<<<<

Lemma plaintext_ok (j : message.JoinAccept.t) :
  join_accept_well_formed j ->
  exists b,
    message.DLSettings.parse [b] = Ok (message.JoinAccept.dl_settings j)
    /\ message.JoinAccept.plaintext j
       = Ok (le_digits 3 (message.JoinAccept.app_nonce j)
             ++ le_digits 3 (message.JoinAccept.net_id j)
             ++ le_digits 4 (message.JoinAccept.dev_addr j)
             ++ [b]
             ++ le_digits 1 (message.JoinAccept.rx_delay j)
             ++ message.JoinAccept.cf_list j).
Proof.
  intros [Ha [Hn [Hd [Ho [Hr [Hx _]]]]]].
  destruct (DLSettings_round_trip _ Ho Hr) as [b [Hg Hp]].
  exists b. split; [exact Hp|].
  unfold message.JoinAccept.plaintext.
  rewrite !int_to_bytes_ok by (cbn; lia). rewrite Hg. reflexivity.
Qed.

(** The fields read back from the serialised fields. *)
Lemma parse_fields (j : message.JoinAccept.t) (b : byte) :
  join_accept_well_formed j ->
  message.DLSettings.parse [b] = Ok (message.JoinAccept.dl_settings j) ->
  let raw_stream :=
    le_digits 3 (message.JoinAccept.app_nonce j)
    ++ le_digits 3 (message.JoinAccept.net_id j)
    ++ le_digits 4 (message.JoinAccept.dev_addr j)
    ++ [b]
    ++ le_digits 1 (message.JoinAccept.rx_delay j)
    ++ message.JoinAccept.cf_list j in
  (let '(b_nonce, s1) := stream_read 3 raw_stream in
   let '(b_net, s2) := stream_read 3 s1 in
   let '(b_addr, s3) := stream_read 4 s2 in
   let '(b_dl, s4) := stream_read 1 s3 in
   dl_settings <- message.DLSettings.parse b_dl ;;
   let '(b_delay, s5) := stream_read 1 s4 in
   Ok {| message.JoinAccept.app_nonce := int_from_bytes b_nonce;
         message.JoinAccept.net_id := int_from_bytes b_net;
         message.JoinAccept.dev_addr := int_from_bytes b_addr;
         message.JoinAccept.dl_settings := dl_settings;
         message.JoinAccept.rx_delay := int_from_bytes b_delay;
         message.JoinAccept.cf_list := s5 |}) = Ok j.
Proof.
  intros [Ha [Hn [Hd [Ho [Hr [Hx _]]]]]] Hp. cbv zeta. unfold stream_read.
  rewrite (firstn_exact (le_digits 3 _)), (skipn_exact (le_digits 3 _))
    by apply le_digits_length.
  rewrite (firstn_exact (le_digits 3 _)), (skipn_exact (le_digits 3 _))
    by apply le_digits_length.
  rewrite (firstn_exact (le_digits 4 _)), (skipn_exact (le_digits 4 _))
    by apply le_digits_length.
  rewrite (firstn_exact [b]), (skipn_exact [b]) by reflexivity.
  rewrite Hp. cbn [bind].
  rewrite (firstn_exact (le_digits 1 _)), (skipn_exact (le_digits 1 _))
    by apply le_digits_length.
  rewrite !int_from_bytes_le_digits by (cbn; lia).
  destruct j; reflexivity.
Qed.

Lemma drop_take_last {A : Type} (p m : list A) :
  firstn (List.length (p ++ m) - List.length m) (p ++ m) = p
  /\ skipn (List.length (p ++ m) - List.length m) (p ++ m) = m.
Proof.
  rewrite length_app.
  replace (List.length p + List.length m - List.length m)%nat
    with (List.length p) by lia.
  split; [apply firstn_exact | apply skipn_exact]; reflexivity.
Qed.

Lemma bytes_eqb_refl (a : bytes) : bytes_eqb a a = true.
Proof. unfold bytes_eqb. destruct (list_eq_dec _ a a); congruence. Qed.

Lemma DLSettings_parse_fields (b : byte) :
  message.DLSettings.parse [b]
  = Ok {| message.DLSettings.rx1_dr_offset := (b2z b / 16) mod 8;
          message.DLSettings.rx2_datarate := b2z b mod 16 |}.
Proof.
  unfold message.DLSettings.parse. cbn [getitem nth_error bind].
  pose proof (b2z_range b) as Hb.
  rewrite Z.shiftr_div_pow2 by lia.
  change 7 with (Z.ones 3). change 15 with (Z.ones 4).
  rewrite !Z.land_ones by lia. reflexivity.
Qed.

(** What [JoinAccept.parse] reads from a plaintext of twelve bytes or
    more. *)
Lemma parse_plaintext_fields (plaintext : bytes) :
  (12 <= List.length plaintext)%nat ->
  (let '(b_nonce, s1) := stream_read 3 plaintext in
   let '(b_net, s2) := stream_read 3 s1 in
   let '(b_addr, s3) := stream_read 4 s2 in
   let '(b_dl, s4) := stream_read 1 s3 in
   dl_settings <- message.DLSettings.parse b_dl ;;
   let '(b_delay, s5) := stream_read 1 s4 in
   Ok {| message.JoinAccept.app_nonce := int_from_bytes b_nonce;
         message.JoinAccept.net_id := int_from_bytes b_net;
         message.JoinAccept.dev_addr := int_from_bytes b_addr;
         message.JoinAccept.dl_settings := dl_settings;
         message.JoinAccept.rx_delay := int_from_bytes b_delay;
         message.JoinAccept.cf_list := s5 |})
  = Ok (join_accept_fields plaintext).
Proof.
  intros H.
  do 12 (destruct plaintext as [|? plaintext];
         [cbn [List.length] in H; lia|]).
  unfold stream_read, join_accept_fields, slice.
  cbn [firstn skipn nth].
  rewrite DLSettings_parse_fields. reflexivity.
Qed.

>>>>

Required work:
Output every entry word for word.

Answer space:
Lemma plaintext_ok (j : message.JoinAccept.t) :
  join_accept_well_formed j ->
  exists b,
    message.DLSettings.parse [b] = Ok (message.JoinAccept.dl_settings j)
    /\ message.JoinAccept.plaintext j
       = Ok (le_digits 3 (message.JoinAccept.app_nonce j)
             ++ le_digits 3 (message.JoinAccept.net_id j)
             ++ le_digits 4 (message.JoinAccept.dev_addr j)
             ++ [b]
             ++ le_digits 1 (message.JoinAccept.rx_delay j)
             ++ message.JoinAccept.cf_list j).
Proof.
  intros [Ha [Hn [Hd [Ho [Hr [Hx _]]]]]].
  destruct (DLSettings_round_trip _ Ho Hr) as [b [Hg Hp]].
  exists b. split; [exact Hp|].
  unfold message.JoinAccept.plaintext.
  rewrite !int_to_bytes_ok by (cbn; lia). rewrite Hg. reflexivity.
Qed.

(** The fields read back from the serialised fields. *)
Lemma parse_fields (j : message.JoinAccept.t) (b : byte) :
  join_accept_well_formed j ->
  message.DLSettings.parse [b] = Ok (message.JoinAccept.dl_settings j) ->
  let raw_stream :=
    le_digits 3 (message.JoinAccept.app_nonce j)
    ++ le_digits 3 (message.JoinAccept.net_id j)
    ++ le_digits 4 (message.JoinAccept.dev_addr j)
    ++ [b]
    ++ le_digits 1 (message.JoinAccept.rx_delay j)
    ++ message.JoinAccept.cf_list j in
  (let '(b_nonce, s1) := stream_read 3 raw_stream in
   let '(b_net, s2) := stream_read 3 s1 in
   let '(b_addr, s3) := stream_read 4 s2 in
   let '(b_dl, s4) := stream_read 1 s3 in
   dl_settings <- message.DLSettings.parse b_dl ;;
   let '(b_delay, s5) := stream_read 1 s4 in
   Ok {| message.JoinAccept.app_nonce := int_from_bytes b_nonce;
         message.JoinAccept.net_id := int_from_bytes b_net;
         message.JoinAccept.dev_addr := int_from_bytes b_addr;
         message.JoinAccept.dl_settings := dl_settings;
         message.JoinAccept.rx_delay := int_from_bytes b_delay;
         message.JoinAccept.cf_list := s5 |}) = Ok j.
Proof.
  intros [Ha [Hn [Hd [Ho [Hr [Hx _]]]]]] Hp. cbv zeta. unfold stream_read.
  rewrite (firstn_exact (le_digits 3 _)), (skipn_exact (le_digits 3 _))
    by apply le_digits_length.
  rewrite (firstn_exact (le_digits 3 _)), (skipn_exact (le_digits 3 _))
    by apply le_digits_length.
  rewrite (firstn_exact (le_digits 4 _)), (skipn_exact (le_digits 4 _))
    by apply le_digits_length.
  rewrite (firstn_exact [b]), (skipn_exact [b]) by reflexivity.
  rewrite Hp. cbn [bind].
  rewrite (firstn_exact (le_digits 1 _)), (skipn_exact (le_digits 1 _))
    by apply le_digits_length.
  rewrite !int_from_bytes_le_digits by (cbn; lia).
  destruct j; reflexivity.
Qed.

Lemma drop_take_last {A : Type} (p m : list A) :
  firstn (List.length (p ++ m) - List.length m) (p ++ m) = p
  /\ skipn (List.length (p ++ m) - List.length m) (p ++ m) = m.
Proof.
  rewrite length_app.
  replace (List.length p + List.length m - List.length m)%nat
    with (List.length p) by lia.
  split; [apply firstn_exact | apply skipn_exact]; reflexivity.
Qed.

Lemma bytes_eqb_refl (a : bytes) : bytes_eqb a a = true.
Proof. unfold bytes_eqb. destruct (list_eq_dec _ a a); congruence. Qed.

Lemma DLSettings_parse_fields (b : byte) :
  message.DLSettings.parse [b]
  = Ok {| message.DLSettings.rx1_dr_offset := (b2z b / 16) mod 8;
          message.DLSettings.rx2_datarate := b2z b mod 16 |}.
Proof.
  unfold message.DLSettings.parse. cbn [getitem nth_error bind].
  pose proof (b2z_range b) as Hb.
  rewrite Z.shiftr_div_pow2 by lia.
  change 7 with (Z.ones 3). change 15 with (Z.ones 4).
  rewrite !Z.land_ones by lia. reflexivity.
Qed.

(** What [JoinAccept.parse] reads from a plaintext of twelve bytes or
    more. *)
Lemma parse_plaintext_fields (plaintext : bytes) :
  (12 <= List.length plaintext)%nat ->
  (let '(b_nonce, s1) := stream_read 3 plaintext in
   let '(b_net, s2) := stream_read 3 s1 in
   let '(b_addr, s3) := stream_read 4 s2 in
   let '(b_dl, s4) := stream_read 1 s3 in
   dl_settings <- message.DLSettings.parse b_dl ;;
   let '(b_delay, s5) := stream_read 1 s4 in
   Ok {| message.JoinAccept.app_nonce := int_from_bytes b_nonce;
         message.JoinAccept.net_id := int_from_bytes b_net;
         message.JoinAccept.dev_addr := int_from_bytes b_addr;
         message.JoinAccept.dl_settings := dl_settings;
         message.JoinAccept.rx_delay := int_from_bytes b_delay;
         message.JoinAccept.cf_list := s5 |})
  = Ok (join_accept_fields plaintext).
Proof.
  intros H.
  do 12 (destruct plaintext as [|? plaintext];
         [cbn [List.length] in H; lia|]).
  unfold stream_read, join_accept_fields, slice.
  cbn [firstn skipn nth].
  rewrite DLSettings_parse_fields. reflexivity.
Qed.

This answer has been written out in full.